Many moguls are turning into commercial space explorers: flying as space tourists, building and launching their own rockets, and starting space companies. They do this because the technology to take human civilization into the solar system has arrived. Space colonization is now possible, and we can solve many of Earth’s greatest problems, too, by bringing the billion-fold greater resources of our solar system into our economic sphere. In order to solve the global challenges such as global warming, water shortages, and abundant energy for economic growth in developing nations, it needs to start quickly. I became convinced the solution to our global problems must involve educating/involving the citizens, creating a movement that understands, expects, and demands that we do the right things, since ultimately politicians respond to them. Our actions and our leadership are essential to the cause of humanity.
The Facts
SPACE REVOLUTION.
Robotic industry in space will create an unprecedented growth in economic productivity. According to Bill Gates in 2007, robotics "is developing in much the same way that the computer business did 20 years ago". A 2016 review finds “robots dexterous enough to thread a needle and sensitive enough to work alongside humans. They can assemble circuits and pack boxes. The sectors most needed for space industry are also the most automatable: manufacture of computers and electronics, electrical equipment, components, appliances, transportation equipment, and machinery are at least 85% automatable today. Mining companies are now adopting fully autonomous vehicles for underground mining, dozing, and hauling. Robotics is penetrating the construction industry, as well. Masonry buildings are constructed by robots that lay bricks three times as fast as humans. Robotic systems are being developed to autonomously construct steel beam buildings, including high-rise buildings. An example is found in this fully automated factory in Japan:
At this moment, in one of Fanuc's 40,000-square-foot factories near Mt. Fuji, robots are building other robots at a rate of about 50 per 24-hour shift and can run unsupervised for as long as 30 days at a time. When they stop, it's because there's no room to store the goods. Trucks haul off the new robots, the lights are cut, and the process begins anew. "Not only is it lights-out," says Fanuc vice president Gary Zywiol, "we turn off the air conditioning and heat too."

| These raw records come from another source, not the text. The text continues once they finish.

(* ===== verification/SecurityPartitionBooks.v ===== *)
(** The admission counters of a partition controller are the books of what its
    callers hold: quota in use, revalidations in flight by partition, provider
    and deployment, attempts in the current window.  The books decide every
    admission, and bound the attempts of any minute. *)
From stdpp Require Import base list gmap strings.
From Stdlib Require Import ZArith Lia.
From S2P Require Import Prelude CoreLimits SecurityPartition.

Module PartitionBooks.
Import Partition.

(** * The books *)

(** A line for each handle given out, empty once it is settled: the bucket and
    units of a reservation, the flight key, partition and provider of a flight.
    [tries] are the partition, provider and instant of the admitted attempts. *)
Record Books : Type := MkBooks {
  kept : gmap RecordSlot (list Z);
  charges : list (option (digest * Z));
  airborne : list (option (digest * digest * digest));
  tries : list (digest * digest * Z);
  replays : gmap digest digest;
  denials : Z }.

Definition weigh {X} (w : X → Z) (x : option X) : Z := match x with Some x => w x | None => 0 end.
Definition total {X} (w : X → Z) (l : list (option X)) : Z := sum (weigh w <$> l).

Definition on_bucket (b : digest) (x : digest * Z) : Z := if bool_decide (x.1 = b) then x.2 else 0.
Definition on_key (k : digest) (x : digest * digest * digest) : Z := if bool_decide (x.1.1 = k) then 1 else 0.
Definition on_partition (p : digest) (x : digest * digest * digest) : Z := if bool_decide (x.1.2 = p) then 1 else 0.
Definition on_provider (v : digest) (x : digest * digest * digest) : Z := if bool_decide (x.2 = v) then 1 else 0.
Definition each {X} (_ : X) : Z := 1.

(** Windows of a minute: the first attempt opens one, and the first attempt
    after its minute opens the next. *)
Definition enter (w : option AttemptWindow) (t : Z) : AttemptWindow :=
  match w with
  | Some w => if ATTEMPT_RATE_WINDOW <=? t - started w then {| started := t; attempts := 1 |}
              else {| started := started w; attempts := attempts w + 1 |}
  | None => {| started := t; attempts := 1 |}
  end.
Definition window (ts : list Z) : option AttemptWindow := foldl (λ w t, Some (enter w t)) None ts.
Definition windowed (ts : list Z) (now : Z) : Z :=
  match window ts with
  | Some w => if ATTEMPT_RATE_WINDOW <=? now - started w then 0 else attempts w
  | None => 0
  end.

Definition partition_times (p : digest) (h : list (digest * digest * Z)) : list Z := snd <$> filter (λ x, x.1.1 = p) h.
Definition provider_times (v : digest) (h : list (digest * digest * Z)) : list Z := snd <$> filter (λ x, x.1.2 = v) h.

Definition put {X} (i : nat) (x : option X) (l : list (option X)) : list (option X) := <[i := x]> l.

Definition set_charges (l : list (option (digest * Z))) (b : Books) : Books :=
  MkBooks (kept b) l (airborne b) (tries b) (replays b) (denials b).
Definition set_airborne (l : list (option (digest * digest * digest))) (b : Books) : Books :=
  MkBooks (kept b) (charges b) l (tries b) (replays b) (denials b).
Definition denied (b : Books) : Books :=
  MkBooks (kept b) (charges b) (airborne b) (tries b) (replays b) (denials b + 1).
Definition refuse (e : PartitionAdmissionError) (b : Books) : answer * Books := (Some (Err e), denied b).

(** What is admitted, and why the rest is refused. *)
Definition book_quota (c : PartitionAdmissionController) (bucket : digest) (u : Z) (b : Books) : answer * Books :=
  let in_use := total (on_bucket bucket) (charges b) in
  let exhausted := QuotaExhausted u in_use (quota_capacity c) in
  if u =? 0 then (Some (Err ZeroUnits), b)
  else if usize_max <? in_use + u then (Some (Err exhausted), b)
  else if quota_capacity c <? in_use + u then refuse exhausted b
  else (Some (Ok tt), set_charges (charges b ++ [Some (bucket, u)]) b).

Definition book_flight (c : PartitionAdmissionController) (p v k : digest) (now : Z) (b : Books) : answer * Books :=
  let l := limits c in
  let pa := windowed (partition_times p (tries b)) now in
  let va := windowed (provider_times v (tries b)) now in
  let pf := total (on_partition p) (airborne b) in
  let vf := total (on_provider v) (airborne b) in
  let df := total each (airborne b) in
  if 0 <? total (on_key k) (airborne b) then refuse RevalidationAlreadyInFlight b
  else if partition_attempts_per_minute l <=? pa then refuse (PartitionAttemptRateExceeded pa (partition_attempts_per_minute l)) b
  else if provider_attempts_per_minute l <=? va then refuse (ProviderAttemptRateExceeded va (provider_attempts_per_minute l)) b
  else if per_partition l <=? pf then refuse (PartitionRevalidationLimitExceeded pf (per_partition l)) b
  else if per_provider l <=? vf then refuse (ProviderRevalidationLimitExceeded vf (per_provider l)) b
  else if per_deployment l <=? df then refuse (DeploymentRevalidationLimitExceeded df (per_deployment l)) b
  else (Some (Ok tt), MkBooks (kept b) (charges b) (airborne b ++ [Some (k, p, v)]) (tries b ++ [(p, v, now)]) (replays b) (denials b)).

Definition book_step (c : PartitionAdmissionController) (o : op) (b : Books) : answer * Books :=
  match o with
  | Store a slot v =>
      (Some (Ok tt), MkBooks (<[record_slot a slot := v]> (kept b)) (charges b) (airborne b) (tries b) (replays b) (denials b))
  | ReserveQuota bucket u => book_quota c bucket u b
  | ReleaseQuota i =>
      match charges b !! i with
      | None => (None, b)
      | Some None => (Some (Err QuotaAlreadySettled), b)
      | Some (Some _) => (Some (Ok tt), set_charges (put i None (charges b)) b)
      end
  | DropQuota i =>
      match charges b !! i with None => (None, b) | Some _ => (Some (Ok tt), set_charges (put i None (charges b)) b) end
  | Begin p v k now => book_flight c p v k now b
  | Finish i =>
      match airborne b !! i with
      | None => (None, b)
      | Some None => (Some (Err RevalidationAlreadyFinished), b)
      | Some (Some _) => (Some (Ok tt), set_airborne (put i None (airborne b)) b)
      end
  | DropFlight i =>
      match airborne b !! i with None => (None, b) | Some _ => (Some (Ok tt), set_airborne (put i None (airborne b)) b) end
  | ReserveReplay p a =>
      match replays b !! a with
      | Some _ => refuse ReplayAliasAlreadyReserved b
      | None => (Some (Ok tt), MkBooks (kept b) (charges b) (airborne b) (tries b) (<[a := p]> (replays b)) (denials b))
      end
  end.

Fixpoint book_steps (c : PartitionAdmissionController) (os : list op) (b : Books) : list answer * Books :=
  match os with
  | [] => ([], b)
  | o :: os => let '(r, b) := book_step c o b in let '(rs, b) := book_steps c os b in (r :: rs, b)
  end.

Definition blank : Books := MkBooks ∅ [] [] [] ∅ 0.

(** The counters are those of the books, and within the limits. *)
Record balanced (c : PartitionAdmissionController) (s : PartitionState) (b : Books) : Prop := {
  balanced_quota : ∀ k, default 0 (quota_in_use s !! k) = total (on_bucket k) (charges b) ∧
                        total (on_bucket k) (charges b) <= quota_capacity c;
  balanced_partition : ∀ p, default 0 (partition_flights s !! p) = total (on_partition p) (airborne b) ∧
                            total (on_partition p) (airborne b) <= per_partition (limits c);
  balanced_provider : ∀ v, default 0 (provider_flights s !! v) = total (on_provider v) (airborne b) ∧
                           total (on_provider v) (airborne b) <= per_provider (limits c);
  balanced_deployment : deployment_flights s = total each (airborne b) ∧ total each (airborne b) <= per_deployment (limits c);
  balanced_single : ∀ k, total (on_key k) (airborne b) <= 1;
  balanced_records : records s = kept b;
  balanced_replays : replay_reservations s = replays b;
  balanced_denials : denial_count s = denials b }.

(** * Counters in maps *)

(** A map of counters: those of [f], without zeroes. *)
Definition counts (m : gmap digest Z) (f : digest → Z) : Prop := ∀ k, default 0 (m !! k) = f k ∧ m !! k ≠ Some 0.

Lemma counts_add m f f' k n :
  counts m f → 0 <= f k → 0 < n → f' k = f k + n → (∀ j, j ≠ k → f' j = f j) → counts (<[k := f k + n]> m) f'.
Proof.
  intros Hm Hk Hn Hf Hj j. destruct (decide (j = k)) as [->|]; [rewrite lookup_insert_eq|rewrite lookup_insert_ne by done].
  - simpl. split; [lia|]. intros [=]. lia.
  - rewrite Hj by done. apply Hm.
Qed.

Lemma counts_sub m f f' k n :
  counts m f → f' k = f k - n → 0 <= f' k → (∀ j, j ≠ k → f' j = f j) →
  let remaining := saturating_sub (default 0 (m !! k)) n in
  counts (if remaining =? 0 then delete k m else <[k := remaining]> m) f'.
Proof.
  intros Hm Hf Hk Hj remaining j. destruct (Hm k) as [Hmk _]. assert (Hr : remaining = f' k) by (unfold remaining, saturating_sub; lia).
  destruct (decide (j = k)) as [->|Hne].
  - case_goal_if; zbool; [rewrite lookup_delete_eq|rewrite lookup_insert_eq]; simpl; [split; [lia|done]|split; [done|congruence]].
  - rewrite Hj by done. case_goal_if; [rewrite lookup_delete_ne by done|rewrite lookup_insert_ne by done]; apply Hm.
Qed.

(** * Lines and handles *)

Section lines.
Context {X : Type}.
Implicit Types (l : list (option X)).

Lemma total_snoc (w : X → Z) l x : total w (l ++ [Some x]) = total w l + w x.
Proof. unfold total. rewrite fmap_app, sum_app. unfold sum. simpl. lia. Qed.

Lemma total_clear (w : X → Z) l i x : l !! i = Some (Some x) → total w (put i None l) = total w l - w x.
Proof. intros Hi. unfold total, put. rewrite (sum_insert _ _ _ _ _ Hi). simpl. lia. Qed.

Lemma total_ge0 (w : X → Z) l : (∀ i x, l !! i = Some (Some x) → 0 <= w x) → 0 <= total w l.
Proof.
  intros Hw. unfold total. apply sum_nonneg, Forall_fmap, Forall_lookup. intros i [x|] Hi; [|done]. by apply (Hw i).
Qed.

(** The lines by their identifiers, which are their positions. *)
Definition filed (l : list (option X)) (z : Z) : option X := if z <? 0 then None else mjoin (l !! Z.to_nat z).
Definition handle_of (i : nat) (x : option X) : Handle :=
  {| id := Z.of_nat i; live := match x with Some _ => true | None => false end |}.
Definition handles (hs : list Handle) l : Prop := ∀ i, hs !! i = handle_of i <$> l !! i.

Lemma line_at l i x : l !! i = Some x → filed l (Z.of_nat i) = x.
Proof. intros H. unfold filed. case_goal_if; zbool; [lia|]. by rewrite Nat2Z.id, H. Qed.

Lemma filed_put l i x z : is_Some (l !! i) → filed (put i x l) z = if bool_decide (z = Z.of_nat i) then x else filed l z.
Proof.
  intros [y Hi]. unfold put. case_bool_decide as Hz.
  - subst. apply line_at. apply list_lookup_insert_eq. by eapply lookup_lt_Some.
  - unfold filed. case_goal_if; zbool; [done|]. rewrite list_lookup_insert_ne; [done|lia].
Qed.

Lemma line_snoc l x z : filed (l ++ [x]) z = if bool_decide (z = zlen l) then x else filed l z.
Proof.
  unfold zlen. case_bool_decide as Hz.
  - subst. apply line_at. by apply list_lookup_middle.
  - unfold filed. case_goal_if; zbool; [done|]. f_equal.
    destruct (decide (Z.to_nat z < length l)%nat) as [?|?]; [by rewrite lookup_app_l|].
    rewrite (lookup_ge_None_2 (l ++ [x])), (lookup_ge_None_2 l); [done|lia|]. rewrite length_app. simpl. lia.
Qed.

Lemma filed_range l z x : filed l z = Some x → 0 <= z < zlen l.
Proof.
  unfold filed. case_goal_if; zbool; [done|]. intros H. destruct (l !! Z.to_nat z) eqn:El; [|done].
  apply lookup_lt_Some in El. unfold zlen. lia.
Qed.

Lemma handles_put hs l i x : handles hs l → is_Some (l !! i) → handles (<[i := handle_of i x]> hs) (put i x l).
Proof.
  intros Hh [y Hi] j. pose proof (lookup_lt_Some _ _ _ Hi). specialize (Hh i) as Hhi. rewrite Hi in Hhi.
  pose proof (lookup_lt_Some _ _ _ Hhi). unfold put. destruct (decide (j = i)) as [->|].
  - by rewrite !list_lookup_insert_eq.
  - by rewrite !list_lookup_insert_ne.
Qed.

Lemma handles_len hs l : handles hs l → length hs = length l.
Proof.
  intros Hh. destruct (Nat.lt_total (length hs) (length l)) as [H|[H|H]]; [|done|].
  - apply lookup_lt_is_Some in H as [x Hx]. specialize (Hh (length hs)). rewrite Hx in Hh. by rewrite lookup_ge_None_2 in Hh.
  - apply lookup_lt_is_Some in H as [x Hx]. specialize (Hh (length l)). rewrite Hx in Hh. by rewrite (lookup_ge_None_2 l) in Hh.
Qed.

More of these “lights out” factories that use only robots without humans are now operating. They include machines shops, distribution centers, food production plants, and electronics factories. A Chinese factory making cell phone modules in 2015 illustrates how far this automation has progressed:
…all the processes are operated by computer-controlled robots, computer numerical control machining equipment, unmanned transport trucks and automated warehouse equipment. The technical staff just sits at the computer and monitors through a central control system.
These capabilities are set to revolutionize industry on Earth, but they are also rapidly changing our prospects for starting up space industry. The less human intervention is needed for the robots, the more rapidly space industry can expand. This industry will grow because launch costs are being reduced by SpaceX, Blue Origin, and ULA, and because mining in space will provide cheap rocket fuel. Space industry will next draw revenue from the exploding demand for Internet data and telecommunications by constructing vast antennas in orbit using materials from asteroids and the Moon. This is the only known way to keep up with the data demands in the coming decades. The Internet and Energy sectors alone will be worth many trillions of dollars, and moving these sectors into space will dramatically reduce the environmental burden on Earth. Resources in space will come from mining the Moon and asteroids and from collecting solar energy from solar cells made using the mined materials. Even as space industry is developing it will begin providing benefits back to the Earth. In order for it to solve the global challenges, it needs to start quickly.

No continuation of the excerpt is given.